◆ **What to produce**
Nothing but the lines holding the string "Lemma" should appear in the answer. Copy them from the entries.

_ _ _ _

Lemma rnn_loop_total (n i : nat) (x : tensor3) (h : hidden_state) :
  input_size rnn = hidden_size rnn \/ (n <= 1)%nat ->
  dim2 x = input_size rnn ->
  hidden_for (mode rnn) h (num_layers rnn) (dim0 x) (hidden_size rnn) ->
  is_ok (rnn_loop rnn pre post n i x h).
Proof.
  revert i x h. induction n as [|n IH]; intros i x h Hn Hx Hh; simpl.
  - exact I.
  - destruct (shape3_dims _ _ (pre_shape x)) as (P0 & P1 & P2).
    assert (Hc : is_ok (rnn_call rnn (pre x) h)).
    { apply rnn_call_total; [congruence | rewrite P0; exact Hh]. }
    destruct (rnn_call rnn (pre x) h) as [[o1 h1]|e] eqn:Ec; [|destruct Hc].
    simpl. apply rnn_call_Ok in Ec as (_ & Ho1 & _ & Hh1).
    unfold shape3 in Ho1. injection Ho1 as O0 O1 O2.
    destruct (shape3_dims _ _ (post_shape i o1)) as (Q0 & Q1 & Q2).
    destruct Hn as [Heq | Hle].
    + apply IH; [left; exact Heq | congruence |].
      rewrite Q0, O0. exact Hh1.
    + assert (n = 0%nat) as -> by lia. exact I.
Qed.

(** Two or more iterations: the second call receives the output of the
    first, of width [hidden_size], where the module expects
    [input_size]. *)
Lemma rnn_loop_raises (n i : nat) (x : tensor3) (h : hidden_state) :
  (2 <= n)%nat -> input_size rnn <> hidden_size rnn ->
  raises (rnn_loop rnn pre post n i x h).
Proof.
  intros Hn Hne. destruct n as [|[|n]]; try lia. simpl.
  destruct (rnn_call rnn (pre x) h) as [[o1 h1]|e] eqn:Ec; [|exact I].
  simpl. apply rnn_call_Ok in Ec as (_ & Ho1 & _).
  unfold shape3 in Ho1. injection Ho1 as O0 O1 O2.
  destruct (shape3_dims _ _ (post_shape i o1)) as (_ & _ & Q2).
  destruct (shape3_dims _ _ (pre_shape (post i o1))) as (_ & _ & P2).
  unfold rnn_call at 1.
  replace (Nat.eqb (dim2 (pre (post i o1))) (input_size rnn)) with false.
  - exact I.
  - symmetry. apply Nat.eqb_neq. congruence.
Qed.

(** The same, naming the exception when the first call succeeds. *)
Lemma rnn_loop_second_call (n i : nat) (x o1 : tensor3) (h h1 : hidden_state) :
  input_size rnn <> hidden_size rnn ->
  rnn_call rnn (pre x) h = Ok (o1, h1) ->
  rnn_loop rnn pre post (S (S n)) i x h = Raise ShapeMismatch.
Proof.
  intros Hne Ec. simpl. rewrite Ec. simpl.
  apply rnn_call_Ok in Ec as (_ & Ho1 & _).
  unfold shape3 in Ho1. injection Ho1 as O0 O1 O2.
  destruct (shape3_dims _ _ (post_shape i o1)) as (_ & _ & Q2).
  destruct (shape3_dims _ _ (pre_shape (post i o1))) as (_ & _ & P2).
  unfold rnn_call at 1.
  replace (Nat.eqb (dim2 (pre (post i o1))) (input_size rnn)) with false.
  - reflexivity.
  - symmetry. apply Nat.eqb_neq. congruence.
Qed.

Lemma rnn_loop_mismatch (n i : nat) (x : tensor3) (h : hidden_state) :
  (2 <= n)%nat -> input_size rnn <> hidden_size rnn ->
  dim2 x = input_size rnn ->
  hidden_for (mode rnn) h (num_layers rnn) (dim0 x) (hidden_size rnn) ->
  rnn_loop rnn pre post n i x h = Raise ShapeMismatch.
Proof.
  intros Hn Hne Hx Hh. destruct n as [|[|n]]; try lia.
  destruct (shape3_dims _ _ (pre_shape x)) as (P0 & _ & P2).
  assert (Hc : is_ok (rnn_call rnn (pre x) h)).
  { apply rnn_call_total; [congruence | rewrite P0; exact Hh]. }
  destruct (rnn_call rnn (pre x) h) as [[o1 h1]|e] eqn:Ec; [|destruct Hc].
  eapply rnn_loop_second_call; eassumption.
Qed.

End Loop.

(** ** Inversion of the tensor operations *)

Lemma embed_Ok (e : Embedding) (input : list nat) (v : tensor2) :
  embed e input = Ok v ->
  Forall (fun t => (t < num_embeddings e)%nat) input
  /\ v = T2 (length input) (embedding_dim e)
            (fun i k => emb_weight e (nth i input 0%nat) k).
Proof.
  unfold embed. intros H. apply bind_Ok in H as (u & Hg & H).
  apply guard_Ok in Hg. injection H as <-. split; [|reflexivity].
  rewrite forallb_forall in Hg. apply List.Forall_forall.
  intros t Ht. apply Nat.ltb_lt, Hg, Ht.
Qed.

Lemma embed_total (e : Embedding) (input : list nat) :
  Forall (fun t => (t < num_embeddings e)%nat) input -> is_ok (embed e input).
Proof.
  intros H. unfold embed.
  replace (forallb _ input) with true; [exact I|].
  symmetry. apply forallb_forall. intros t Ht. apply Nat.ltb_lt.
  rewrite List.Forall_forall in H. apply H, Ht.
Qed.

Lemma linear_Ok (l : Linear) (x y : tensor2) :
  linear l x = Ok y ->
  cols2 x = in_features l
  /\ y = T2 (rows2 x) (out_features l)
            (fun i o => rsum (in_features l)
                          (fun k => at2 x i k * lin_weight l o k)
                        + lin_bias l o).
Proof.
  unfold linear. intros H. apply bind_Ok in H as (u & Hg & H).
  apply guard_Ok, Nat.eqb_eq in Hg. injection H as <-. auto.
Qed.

_ _ _ _

◆ **Output for this exercise**
Lemma rnn_loop_total (n i : nat) (x : tensor3) (h : hidden_state) :
Lemma rnn_loop_raises (n i : nat) (x : tensor3) (h : hidden_state) :
Lemma rnn_loop_second_call (n i : nat) (x o1 : tensor3) (h h1 : hidden_state) :
Lemma rnn_loop_mismatch (n i : nat) (x : tensor3) (h : hidden_state) :
Lemma embed_Ok (e : Embedding) (input : list nat) (v : tensor2) :
Lemma embed_total (e : Embedding) (input : list nat) :
Lemma linear_Ok (l : Linear) (x y : tensor2) :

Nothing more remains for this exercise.